● **Instructions to follow**
A verbatim transcription of every record below is required.

Supplied records below:

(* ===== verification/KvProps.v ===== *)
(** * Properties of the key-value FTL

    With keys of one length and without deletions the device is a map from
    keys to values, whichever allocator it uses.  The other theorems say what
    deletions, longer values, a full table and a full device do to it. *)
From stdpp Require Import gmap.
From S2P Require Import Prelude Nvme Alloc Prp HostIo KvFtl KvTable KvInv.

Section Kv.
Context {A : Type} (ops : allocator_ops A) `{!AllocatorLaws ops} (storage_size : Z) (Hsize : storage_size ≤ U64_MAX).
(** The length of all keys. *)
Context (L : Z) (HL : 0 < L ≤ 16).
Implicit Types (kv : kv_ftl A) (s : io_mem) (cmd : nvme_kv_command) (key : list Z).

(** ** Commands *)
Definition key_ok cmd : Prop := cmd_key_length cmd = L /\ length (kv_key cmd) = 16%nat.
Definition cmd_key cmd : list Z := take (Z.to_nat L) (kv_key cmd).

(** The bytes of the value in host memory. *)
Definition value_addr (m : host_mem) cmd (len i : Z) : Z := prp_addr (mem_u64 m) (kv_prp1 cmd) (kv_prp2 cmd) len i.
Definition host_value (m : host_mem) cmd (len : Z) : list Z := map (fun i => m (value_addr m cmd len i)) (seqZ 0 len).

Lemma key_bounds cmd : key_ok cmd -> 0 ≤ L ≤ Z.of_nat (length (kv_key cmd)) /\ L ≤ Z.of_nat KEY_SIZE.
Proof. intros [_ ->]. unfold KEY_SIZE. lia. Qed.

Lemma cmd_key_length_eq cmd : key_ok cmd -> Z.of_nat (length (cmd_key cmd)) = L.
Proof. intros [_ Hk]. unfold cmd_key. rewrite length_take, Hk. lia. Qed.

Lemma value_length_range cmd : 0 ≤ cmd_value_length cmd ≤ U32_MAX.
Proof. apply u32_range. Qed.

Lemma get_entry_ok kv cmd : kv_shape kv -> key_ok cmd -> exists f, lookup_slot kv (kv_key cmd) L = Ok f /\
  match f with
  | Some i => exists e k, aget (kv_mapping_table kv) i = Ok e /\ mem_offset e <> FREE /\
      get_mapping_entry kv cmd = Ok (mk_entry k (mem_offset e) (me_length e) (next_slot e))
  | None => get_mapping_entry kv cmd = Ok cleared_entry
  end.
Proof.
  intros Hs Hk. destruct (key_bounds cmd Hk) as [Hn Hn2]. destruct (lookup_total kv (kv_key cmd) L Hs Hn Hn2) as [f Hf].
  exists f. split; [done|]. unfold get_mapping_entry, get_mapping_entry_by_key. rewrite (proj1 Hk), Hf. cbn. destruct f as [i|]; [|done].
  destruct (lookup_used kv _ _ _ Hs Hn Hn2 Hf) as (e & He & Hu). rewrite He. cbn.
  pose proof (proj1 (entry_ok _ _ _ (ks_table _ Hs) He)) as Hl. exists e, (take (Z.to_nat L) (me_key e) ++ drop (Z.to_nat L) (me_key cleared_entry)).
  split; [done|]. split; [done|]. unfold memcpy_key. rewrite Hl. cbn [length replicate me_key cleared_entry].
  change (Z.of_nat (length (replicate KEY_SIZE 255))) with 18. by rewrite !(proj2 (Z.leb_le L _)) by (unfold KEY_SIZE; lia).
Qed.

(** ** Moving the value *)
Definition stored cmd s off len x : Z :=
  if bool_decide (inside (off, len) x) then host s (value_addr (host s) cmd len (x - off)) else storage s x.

End of Supplied records.

● **Your response**
(* ===== verification/KvProps.v ===== *)
(** * Properties of the key-value FTL

    With keys of one length and without deletions the device is a map from
    keys to values, whichever allocator it uses.  The other theorems say what
    deletions, longer values, a full table and a full device do to it. *)
From stdpp Require Import gmap.
From S2P Require Import Prelude Nvme Alloc Prp HostIo KvFtl KvTable KvInv.

Section Kv.
Context {A : Type} (ops : allocator_ops A) `{!AllocatorLaws ops} (storage_size : Z) (Hsize : storage_size ≤ U64_MAX).
(** The length of all keys. *)
Context (L : Z) (HL : 0 < L ≤ 16).
Implicit Types (kv : kv_ftl A) (s : io_mem) (cmd : nvme_kv_command) (key : list Z).

(** ** Commands *)
Definition key_ok cmd : Prop := cmd_key_length cmd = L /\ length (kv_key cmd) = 16%nat.
Definition cmd_key cmd : list Z := take (Z.to_nat L) (kv_key cmd).

(** The bytes of the value in host memory. *)
Definition value_addr (m : host_mem) cmd (len i : Z) : Z := prp_addr (mem_u64 m) (kv_prp1 cmd) (kv_prp2 cmd) len i.
Definition host_value (m : host_mem) cmd (len : Z) : list Z := map (fun i => m (value_addr m cmd len i)) (seqZ 0 len).

Lemma key_bounds cmd : key_ok cmd -> 0 ≤ L ≤ Z.of_nat (length (kv_key cmd)) /\ L ≤ Z.of_nat KEY_SIZE.
Proof. intros [_ ->]. unfold KEY_SIZE. lia. Qed.

Lemma cmd_key_length_eq cmd : key_ok cmd -> Z.of_nat (length (cmd_key cmd)) = L.
Proof. intros [_ Hk]. unfold cmd_key. rewrite length_take, Hk. lia. Qed.

Lemma value_length_range cmd : 0 ≤ cmd_value_length cmd ≤ U32_MAX.
Proof. apply u32_range. Qed.

Lemma get_entry_ok kv cmd : kv_shape kv -> key_ok cmd -> exists f, lookup_slot kv (kv_key cmd) L = Ok f /\
  match f with
  | Some i => exists e k, aget (kv_mapping_table kv) i = Ok e /\ mem_offset e <> FREE /\
      get_mapping_entry kv cmd = Ok (mk_entry k (mem_offset e) (me_length e) (next_slot e))
  | None => get_mapping_entry kv cmd = Ok cleared_entry
  end.
Proof.
  intros Hs Hk. destruct (key_bounds cmd Hk) as [Hn Hn2]. destruct (lookup_total kv (kv_key cmd) L Hs Hn Hn2) as [f Hf].
  exists f. split; [done|]. unfold get_mapping_entry, get_mapping_entry_by_key. rewrite (proj1 Hk), Hf. cbn. destruct f as [i|]; [|done].
  destruct (lookup_used kv _ _ _ Hs Hn Hn2 Hf) as (e & He & Hu). rewrite He. cbn.
  pose proof (proj1 (entry_ok _ _ _ (ks_table _ Hs) He)) as Hl. exists e, (take (Z.to_nat L) (me_key e) ++ drop (Z.to_nat L) (me_key cleared_entry)).
  split; [done|]. split; [done|]. unfold memcpy_key. rewrite Hl. cbn [length replicate me_key cleared_entry].
  change (Z.of_nat (length (replicate KEY_SIZE 255))) with 18. by rewrite !(proj2 (Z.leb_le L _)) by (unfold KEY_SIZE; lia).
Qed.

(** ** Moving the value *)
Definition stored cmd s off len x : Z :=
  if bool_decide (inside (off, len) x) then host s (value_addr (host s) cmd len (x - off)) else storage s x.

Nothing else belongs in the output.